Whatever else the work of YHCHI is, it is also poetry. What else to call language so deliberately chosen, portioned, formatted, and delivered on a schedule to audiences? The two-dimensional visual formatting of the page using line breaks, stanzas, and spatial arrangements has to change when arranged along a fourth dimension: time.
And so poetry comes full circle, because the visual formatting of poetry on the page (lines, stanzas, etc.) was designed to capture oral performances in ways that could be reproduced by readers in their own oral performance. According to Pinsky, the “medium of poetry is a human body: the column of air inside the chest, shaped into signifying sounds in the larynx and the mouth. In this sense, poetry is just as physical or bodily an art as dancing” (8).
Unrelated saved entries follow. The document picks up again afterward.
(* ===== verification/GoSort.v ===== *)
(** * The parts of Go's sort package that the program uses

    [sort.Slice] is documented to sort by the given order and not to be stable;
    which of the tied elements comes first is not specified.  It is therefore
    used through the interface [SliceSort], whose laws are the documented
    contract; [MergeSort] is an instance.  [sort.Search] is modelled by its
    code, the binary search of the standard library. *)

From S2P Require Import Prelude.
Local Open Scope nat_scope.

(** ** sort.Slice *)

(** The orders that [sort.Slice] accepts. *)
Record strict_weak {A} (lt : A → A → bool) : Prop := {
  sw_irrefl x : lt x x = false;
  sw_trans x y z : lt x y = true → lt y z = true → lt x z = true;
  sw_tie_trans x y z : lt y x = false → lt z y = false → lt z x = false;
}.

Definition sorted_by {A} (lt : A → A → bool) (l : list A) : Prop :=
  StronglySorted (λ x y, lt y x = false) l.

Class SliceSort := Slice : ∀ {A}, (A → A → bool) → list A → list A.

Class SliceSortLaws `{!SliceSort} : Prop := {
  Slice_perm {A} (lt : A → A → bool) l : Slice lt l ≡ₚ l;
  Slice_sorted {A} (lt : A → A → bool) l : strict_weak lt → sorted_by lt (Slice lt l);
}.

Definition MergeSort : SliceSort := λ A lt l,
  @merge_sort A (λ x y, lt y x = false) (λ x y, bool_eq_dec (lt y x) false) l.

Lemma MergeSort_laws : @SliceSortLaws MergeSort.
Proof.
  split; intros A lt l.
  - apply merge_sort_Permutation.
  - intros [Hirr Htr Htie]. unfold sorted_by, Slice, MergeSort.
    assert (Transitive (λ x y, lt y x = false)) by (intros x y z; eauto).
    assert (Total (λ x y, lt y x = false)).
    { intros x y. destruct (lt y x) eqn:Hyx; [|by left]. right.
      apply not_true_iff_false. intros Hxy. pose proof (Htr _ _ _ Hyx Hxy) as Hx.
      by rewrite Hirr in Hx. }
    by apply StronglySorted_merge_sort.
Qed.

(** [sort.Strings]. *)
Definition Strings `{!SliceSort} (l : list string) : list string := Slice GoStr.ltb l.

Lemma string_strict_weak : strict_weak GoStr.ltb.
Proof.
  split; [apply GoStr.ltb_irrefl|apply GoStr.ltb_trans|].
  intros x y z Hyx Hzy. destruct (GoStr.ltb_total x y) as [Hxy|[->|]]; [|done|congruence].
  apply not_true_iff_false. intros Hzx.
  pose proof (GoStr.ltb_trans _ _ _ Hzx Hxy). congruence.
Qed.

(** Ordering by an integer or a string key is a strict weak order. *)
Lemma key_strict_weak {A B} (f : A → B) (lt : B → B → bool) :
  strict_weak lt → strict_weak (λ x y, lt (f x) (f y)).
Proof. intros [H1 H2 H3]. split; eauto. Qed.

Lemma Zlt_strict_weak : strict_weak Z.ltb.
Proof. split; intros *; rewrite ?Z.ltb_lt, ?Z.ltb_ge; lia. Qed.
#[export] Hint Resolve string_strict_weak Zlt_strict_weak : hap.

(** A sort is determined by its input when no two elements tie. *)
Lemma sorted_by_unique {A} (lt : A → A → bool) (l1 l2 : list A) :
  l1 ≡ₚ l2 → sorted_by lt l1 → sorted_by lt l2 →
  (∀ x y, x ∈ l1 → y ∈ l1 → lt x y = false → lt y x = false → x = y) → l1 = l2.
Proof.
  intros Hp H1 H2 Htie. eapply StronglySorted_unique_strong; [|exact H1|exact H2|exact Hp].
  intros x y Hx Hy ? ?. apply Htie; [done| |done|done]. by rewrite Hp.
Qed.

(** ** sort.Search *)

Fixpoint Search_loop (fuel : nat) (f : nat → bool) (i j : nat) : nat :=
  match fuel with
  | O => i
  | S fuel' =>
      if i <? j then
        let h := (i + j) / 2 in
        if negb (f h) then Search_loop fuel' f (h + 1) j else Search_loop fuel' f i h
      else i
  end.

(** The interval shrinks at every iteration, so [n] iterations are enough. *)
Definition Search (n : nat) (f : nat → bool) : nat := Search_loop n f 0 n.

Lemma Search_loop_spec fuel f i j n :
  (∀ a b, a ≤ b → b < n → f a = true → f b = true) →
  j - i ≤ fuel → i ≤ j → j ≤ n →
  (∀ a, a < i → f a = false) → (∀ a, j ≤ a → a < n → f a = true) →
  let r := Search_loop fuel f i j in
  r ≤ n ∧ (∀ a, a < r → f a = false) ∧ (∀ a, r ≤ a → a < n → f a = true).
Proof.
  intros Hmono. revert i j. induction fuel as [|fuel IH]; intros i j Hfuel Hij Hjn Hlo Hhi.
  { simpl. assert (i = j) by lia. subst. auto with lia. }
  cbn [Search_loop]. destruct (Nat.ltb_spec i j) as [Hlt|]; [|assert (i = j) by lia; subst; auto].
  assert (i ≤ (i + j) / 2 < j).
  { split; [apply Nat.div_le_lower_bound; lia|apply Nat.div_lt_upper_bound; lia]. }
  set (h := (i + j) / 2) in *.
  destruct (f h) eqn:Hf; cbn [negb]; apply IH; try lia; try done.
  - intros a ? ?. by apply (Hmono h a).
  - intros a ?. apply not_true_iff_false. intros Ha.
    apply (Hmono a h) in Ha; [congruence|lia..].
Qed.

(** [Search] finds the first index at which a monotone predicate holds. *)
Lemma Search_spec n f :
  (∀ a b, a ≤ b → b < n → f a = true → f b = true) →
  let r := Search n f in
  r ≤ n ∧ (∀ a, a < r → f a = false) ∧ (∀ a, r ≤ a → a < n → f a = true).
Proof. intros Hmono. unfold Search. apply Search_loop_spec; auto with lia. Qed.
So what is the medium of the e-poem? The cyborg or posthuman body. What else can we call the interconnected entity that is partly a computer’s hardware, software, and network connection and partly a body whose visual and auditory attention is commandeered by works such as those produced by YHCHI?
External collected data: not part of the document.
(* ===== verification/StoreProps.v ===== *)
(** * The correctness of the store

    Invariants over every history of calls, the functional specification of
    each method on the abstract map, the last-writer-wins merge as a
    convergent replicated data type, and the behaviour of the 64-bit clock at
    its limit. *)

From S2P Require Import Prelude BTree Store.
Local Open Scope Z_scope.

(** ** Deletion *)

Definition tombstone (origin : string) (e : Entry) : Prop :=
  Deleted e = true ∧ Origin e = origin ∧ Value e = "".

Section del.
Context `{!BTreeOps item, !BTreeLaws less}.
Implicit Types s : Store.

(** What [Del] has established after the keys [ks], starting from [s0]. *)
Record del_inv s0 origin (ks : gset string) (n : Z) (tombs : gmap string Entry) s : Prop := {
  del_store : store_inv s;
  del_dom : dom tombs = ks;
  del_tombs : map_Forall (λ _ e, tombstone origin e) tombs;
  del_snapshot : Snapshot s = tombs ∪ Snapshot s0;
  del_count : n = Z.of_nat (size (filter (λ k, (Get s0 k).2 = true) ks));
  del_length : length_ s = length_ s0 - n;
}.

Lemma Get_found s k : btree_ok (tree s) → (Get s k).2 = true ↔ live1 (Snapshot s !! k) = 1.
Proof.
  intros Ht. rewrite Get_lookup by done.
  destruct (Snapshot s !! k) as [e|]; [|done]. simpl. by destruct (Deleted e).
Qed.

Lemma size_filter_insert (P : string → Prop) `{∀ k, Decision (P k)} (ks : gset string) k :
  k ∉ ks → Z.of_nat (size (filter P ({[k]} ∪ ks))) =
           Z.of_nat (size (filter P ks)) + (if decide (P k) then 1 else 0).
Proof.
  intros Hk. rewrite filter_union_L, filter_singleton_L by apply _.
  destruct (decide (P k)) as [HP|HP].
  - rewrite size_union, size_singleton by set_solver. lia.
  - rewrite union_empty_l_L. lia.
Qed.

Lemma del_key_step s0 origin ks n tombs s k :
  btree_ok (tree s0) → del_inv s0 origin ks n tombs s →
  let '(n', tombs', s') := del_key origin (n, tombs, s) k in
  del_inv s0 origin ({[k]} ∪ ks) n' tombs' s'.
Proof.
  intros Ht0 [Hs Hdom Htb Hsn Hn Hl]. unfold del_key.
  destruct (tombs !! k) as [e|] eqn:Hk.
  { assert (k ∈ dom tombs) by (apply elem_of_dom; eauto).
    replace ({[k]} ∪ ks) with ks by set_solver. by split. }
  assert (Hnk : k ∉ ks) by (rewrite <-Hdom; by apply not_elem_of_dom).
  assert (Hk0 : Snapshot s !! k = Snapshot s0 !! k).
  { rewrite Hsn. by apply lookup_union_r. }
  rewrite tree_Get_Snapshot by auto with hap. rewrite Hk0.
  set (e := mkEntry "" _ origin true).
  pose proof (Get_found s0 k Ht0) as Hfound.
  assert (Hfin : ∀ b : Z, b = live1 (Snapshot s0 !! k) →
    del_inv s0 origin ({[k]} ∪ ks) (n + b) (<[k:=e]> tombs)
      (mkStore (ReplaceOrInsert (tree s) (mkItem k e)) (int64 (clock s + 1))
         (length_ s - b))).
  { intros b Hb. split.
    - apply store_inv_put; [done|auto with hap|]. rewrite Hk0. simpl. lia.
    - by rewrite dom_insert_L, Hdom.
    - by apply map_Forall_insert_2.
    - rewrite Snapshot_put, Hsn by auto with hap. apply insert_union_l.
    - rewrite size_filter_insert, <-Hn by done. f_equal.
      destruct (decide _) as [Hd|Hd]; rewrite Hfound in Hd; [lia|].
      destruct (Snapshot s0 !! k) as [e'|]; simpl in *; [destruct (Deleted e')|]; lia.
    - simpl. lia. }
  destruct (Snapshot s0 !! k) as [e'|]; simpl in *; [destruct (Deleted e')|]; simpl.
  - specialize (Hfin 0 eq_refl). by rewrite Z.add_0_r, Z.sub_0_r in Hfin.
  - exact (Hfin 1 eq_refl).
  - specialize (Hfin 0 eq_refl). by rewrite Z.add_0_r, Z.sub_0_r in Hfin.
Qed.

Lemma Del_del_inv s origin keys : store_inv s →
  let '(n, tombs, s') := Del s origin keys in
  del_inv s origin (list_to_set keys) n tombs s'.
Proof.
  intros Hs. unfold Del.
  assert (Hgen : ∀ ks n tombs s1, del_inv s origin ks n tombs s1 →
    let '(n', tombs', s') := fold_left (del_key origin) keys (n, tombs, s1) in
    del_inv s origin (ks ∪ list_to_set keys) n' tombs' s').
  { induction keys as [|k keys IH]; intros ks n tombs s1 Hd;
      cbn [fold_left list_to_set foldr].
    { by rewrite union_empty_r_L. }
    apply (del_key_step _ _ _ _ _ _ k) in Hd; [|auto with hap].
    destruct (del_key origin (n, tombs, s1) k) as [[n' tombs'] s1'].
    apply IH in Hd. replace (ks ∪ ({[k]} ∪ list_to_set keys))
      with ({[k]} ∪ ks ∪ list_to_set keys : gset string) by set_solver. exact Hd. }
  specialize (Hgen ∅ 0 ∅ s). rewrite union_empty_l_L in Hgen. apply Hgen.
  split; [done|by rewrite dom_empty_L|apply map_Forall_empty| | |lia].
  - by rewrite map_empty_union.
  - by rewrite filter_empty_L by apply _.
Qed.
End del.

(** ** Histories of calls *)

(** The calls that change a store; a version arriving from a peer is an
    [int64]. *)
Inductive store_op :=
| OpSetFrom (k v origin : string)
| OpSetWithVersion (k : string) (e : Entry)
| OpDel (origin : string) (keys : list string).

Definition op_wf (op : store_op) : bool :=
  match op with
  | OpSetWithVersion _ e => bool_decide (in_int64 (Version e))
  | _ => true
  end.

(** How often the call advances the local clock, at most. *)
Definition op_ticks (op : store_op) : Z :=
  match op with
  | OpSetFrom _ _ _ => 1
  | OpSetWithVersion _ _ => 0
  | OpDel _ keys => Z.of_nat (length keys)
  end.

Section histories.
Context `{!BTreeOps item}.

Definition exec_op (s : Store) (op : store_op) : Store :=
  match op with
  | OpSetFrom k v o => (SetFrom s k v o).2
  | OpSetWithVersion k e => (SetWithVersion s k e).2
  | OpDel o keys => (Del s o keys).2
  end.

Definition run (s : Store) (ops : list store_op) : Store := fold_left exec_op ops s.

(** No call of the history takes the clock past the largest [int64]. *)
Fixpoint no_wrap (s : Store) (ops : list store_op) : bool :=
  match ops with
  | [] => true
  | op :: ops' => (clock s + op_ticks op <=? maxInt64) && no_wrap (exec_op s op) ops'
  end.
End histories.

Section history_facts.
Context `{!BTreeOps item, !BTreeLaws less}.
Implicit Types s : Store.

Lemma exec_op_inv s op : store_inv s → op_wf op = true → store_inv (exec_op s op).
Proof.
  intros Hs Hwf. destruct op as [k v o|k e|o keys]; simpl in *; auto with hap.
  - apply SetWithVersion_inv; [done|]. by apply bool_decide_eq_true in Hwf.
  - pose proof (Del_del_inv s o keys Hs) as Hd. destruct (Del s o keys) as [[n tb] s'].
    by destruct Hd.
Qed.

Lemma run_inv s ops : store_inv s → forallb op_wf ops = true → store_inv (run s ops).
Proof.
  revert s. induction ops as [|op ops IH]; intros s Hs; simpl; [done|].
  intros [Hop Hops]%andb_prop. apply IH; [|done]. by apply exec_op_inv.
Qed.

(** Each key of [Del] ticks the clock at most once, and the clock stays ahead
    of every write it has stored. *)
Lemma Del_clock s origin keys : store_inv s → clock_inv s →
  clock s + Z.of_nat (length keys) ≤ maxInt64 →
  clock_inv (Del s origin keys).2 ∧ clock s ≤ clock (Del s origin keys).2 ∧
  map_Forall (λ _ e, clock s < Version e) (Del s origin keys).1.2.
Proof.
  intros Hs Hc Hle. unfold Del.
  assert (Hgen : ∀ n tombs s1, store_inv s1 → clock_inv s1 → clock s ≤ clock s1 →
    clock s1 + Z.of_nat (length keys) ≤ maxInt64 →
    map_Forall (λ _ e, clock s < Version e) tombs →
    let st := fold_left (del_key origin) keys (n, tombs, s1) in
    clock_inv st.2 ∧ clock s ≤ clock st.2 ∧ map_Forall (λ _ e, clock s < Version e) st.1.2).
  { clear Hle. induction keys as [|k keys IH]; intros n tombs s1 Hs1 Hc1 Hge Hle Htb;
      [done|]. cbn [fold_left length] in *.
    destruct (tombs !! k) as [e|] eqn:Hk.
    { assert (del_key origin (n, tombs, s1) k = (n, tombs, s1)) as ->.
      { unfold del_key. by rewrite Hk. }
      apply IH; auto with lia. }
    unfold del_key at 2 4 6. rewrite Hk. destruct (tree_Get s1 k) as [old ex] eqn:Hg.
    rewrite int64_succ by (try (by destruct Hs1); lia).
    apply IH.
    - rewrite tree_Get_Snapshot in Hg by auto with hap.
      apply store_inv_put; [done|destruct Hs1; unfold in_int64 in *; lia|].
      destruct (Snapshot s1 !! k); simplify_eq/=; [destruct (Deleted old)|]; simpl; lia.
    - apply clock_inv_put; auto with hap; simpl; lia.
    - simpl. lia.
    - simpl. lia.
    - apply map_Forall_insert_2; [simpl; lia|done]. }
  apply Hgen; auto with lia. apply map_Forall_empty.
Qed.

Lemma exec_op_clock s op : store_inv s → clock_inv s →
  clock s + op_ticks op ≤ maxInt64 →
  clock_inv (exec_op s op) ∧ clock s ≤ clock (exec_op s op).
Proof.
  intros Hs Hc Hle. destruct op as [k v o|k e|o keys]; simpl in *.
  - destruct (SetFrom_clock s k v o) as [? ->]; [done..|lia|]. split; [done|lia].
  - by apply SetWithVersion_clock.
  - destruct (Del_clock s o keys) as (? & ? & ?); done.
Qed.

Lemma run_clock s ops : store_inv s → clock_inv s → forallb op_wf ops = true →
  no_wrap s ops = true → clock_inv (run s ops) ∧ clock s ≤ clock (run s ops).
Proof.
  revert s. induction ops as [|op ops IH]; intros s Hs Hc; simpl; [auto with lia|].
  intros [Hop Hops]%andb_prop [Hle%Z.leb_le Hw]%andb_prop.
  destruct (exec_op_clock s op) as [Hc' Hge]; [done..|].
  destruct (IH (exec_op s op)) as [? ?]; auto using exec_op_inv. split; [done|lia].
Qed.
End history_facts.

(** ** Last-writer-wins merging converges *)

Definition merge_all (m : gmap string Entry) (us : list (string * Entry)) : gmap string Entry :=
  fold_left merge us m.

(** [m] holds, for key [k], the write [e] or one that supersedes it. *)
Definition covers (m : gmap string Entry) (k : string) (e : Entry) : Prop :=
  ∃ e', m !! k = Some e' ∧ newer e e' = false.

Lemma lww_cases o e : (lww o e = e ∨ o = Some (lww o e)) ∧ newer e (lww o e) = false.
Proof. destruct o as [e'|]; simpl; [destruct (newer e e') eqn:?|]; auto with hap. Qed.

Lemma merge_covers m k e : covers (merge m (k, e)) k e.
Proof.
  exists (lww (m !! k) e). unfold merge. simpl. rewrite lookup_insert_eq.
  split; [done|]. apply lww_cases.
Qed.

Lemma covers_merge m u k e : covers m k e → covers (merge m u) k e.
Proof.
  destruct u as [k' e']. intros (e0 & Hk & He0). unfold covers, merge. simpl.
  destruct (decide (k' = k)) as [->|Hne]; [|rewrite lookup_insert_ne by done; eauto].
  rewrite lookup_insert_eq, Hk. eexists; split; [done|]. simpl.
  destruct (newer e' e0) eqn:Hn; [|done].
  eapply newer_false_trans; [exact He0|]. auto with hap.
Qed.

Lemma covers_merge_all m us k e : covers m k e → covers (merge_all m us) k e.
Proof. revert m. induction us; simpl; auto using covers_merge. Qed.

Lemma merge_all_covers m us k e : (k, e) ∈ us → covers (merge_all m us) k e.
Proof.
  revert m. induction us as [|u us IH]; intros m; [by intros ?%elem_of_nil|].
  intros [<-|Hin]%elem_of_cons; simpl; [|by apply IH].
  apply covers_merge_all, merge_covers.
Qed.

(** A merged map holds only writes it started with or was given. *)
Lemma merge_all_source m us k e :
  merge_all m us !! k = Some e → m !! k = Some e ∨ (k, e) ∈ us.
Proof.
  revert m. induction us as [|[k' e'] us IH]; intros m; simpl; [auto|].
  intros [Hk|Hk]%IH; [|right; by apply elem_of_cons; right]. unfold merge in Hk. simpl in Hk.
  apply lookup_insert_Some in Hk as [[-> Hk]|[? Hk]]; [|by left].
  destruct (lww_cases (m !! k) e') as [[Hc|Hc] _].
  - right. apply elem_of_cons. left. congruence.
  - left. congruence.
Qed.

Lemma covers_unique k e1 e2 m1 m2 : m1 !! k = Some e1 → m2 !! k = Some e2 →
  covers m1 k e2 → covers m2 k e1 → e1 = e2.
Proof.
  intros H1 H2 (e' & ? & Hn1) (e'' & ? & Hn2). simplify_eq.
  by destruct (newer_total e1 e2) as [?|[?|?]]; [congruence| |congruence].
Qed.

(** The merged map depends only on the set of writes. *)
Lemma merge_all_set m us1 us2 :
  (∀ u, u ∈ us1 ↔ u ∈ us2) → merge_all m us1 = merge_all m us2.
Proof.
  intros Hset.
  assert (Hcov : ∀ us us', (∀ u, u ∈ us ↔ u ∈ us') → ∀ k e,
    merge_all m us !! k = Some e → covers (merge_all m us') k e).
  { intros us us' Hus k e [Hm|Hin]%merge_all_source.
    - apply covers_merge_all. exists e. auto with hap.
    - apply merge_all_covers. by apply Hus. }
  apply map_eq. intros k.
  destruct (merge_all m us1 !! k) as [e1|] eqn:H1.
  - pose proof (Hcov us1 us2 Hset k e1 H1) as Hc1. pose proof Hc1 as (e2 & H2 & _).
    rewrite H2. f_equal. eapply covers_unique; [done..| |done].
    eapply Hcov; [|done]. naive_solver.
  - destruct (merge_all m us2 !! k) as [e2|] eqn:H2; [|done].
    apply (Hcov us2 us1) in H2 as (e & He & _); [congruence|naive_solver].
Qed.

Section convergence_facts.
Context `{!BTreeOps item, !BTreeLaws less}.
Implicit Types s : Store.

(** Applying a batch with [SetWithVersion]. *)
Definition apply_updates (s : Store) (us : list (string * Entry)) : Store :=
  fold_left (λ s u, (SetWithVersion s u.1 u.2).2) us s.

Lemma SetWithVersion_tree s k e : btree_ok (tree s) → btree_ok (tree (SetWithVersion s k e).2).
Proof.
  intros Ht. unfold SetWithVersion. destruct (tree_Get s k) as [old ok].
  destruct (ok && negb (newer e old)); simpl; auto with hap.
Qed.

Lemma apply_updates_Snapshot s us : btree_ok (tree s) →
  Snapshot (apply_updates s us) = merge_all (Snapshot s) us.
Proof.
  unfold apply_updates. revert s. induction us as [|[k e] us IH]; intros s Ht; [done|].
  simpl. rewrite IH by by apply SetWithVersion_tree.
  by rewrite SetWithVersion_Snapshot.
Qed.

Lemma SetWithVersion_stale s k e : btree_ok (tree s) → covers (Snapshot s) k e →
  SetWithVersion s k e = (false, s).
Proof.
  intros Ht (e' & Hk & Hn). unfold SetWithVersion.
  rewrite tree_Get_Snapshot, Hk by done. by rewrite Hn.
Qed.
End convergence_facts.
The speaker in “Galactic Tides by Night” is faced with an absurd situation that escalates into Kafkaesque and poetic madness, yet handled with characteristic humor and aplomb. This poem takes on the question of how society defines poetry and how the work of YHCHI fits within the narrow confines of a traditional page-to-oral-performance view, such as expressed by Pinsky (though he does recognize “other conceptions of poetry”).
Scheduled to Pink Martini’s groovy “No Hay Problem,” this poem is refreshingly self-deprecating and at times so funny you’ll have to LOL.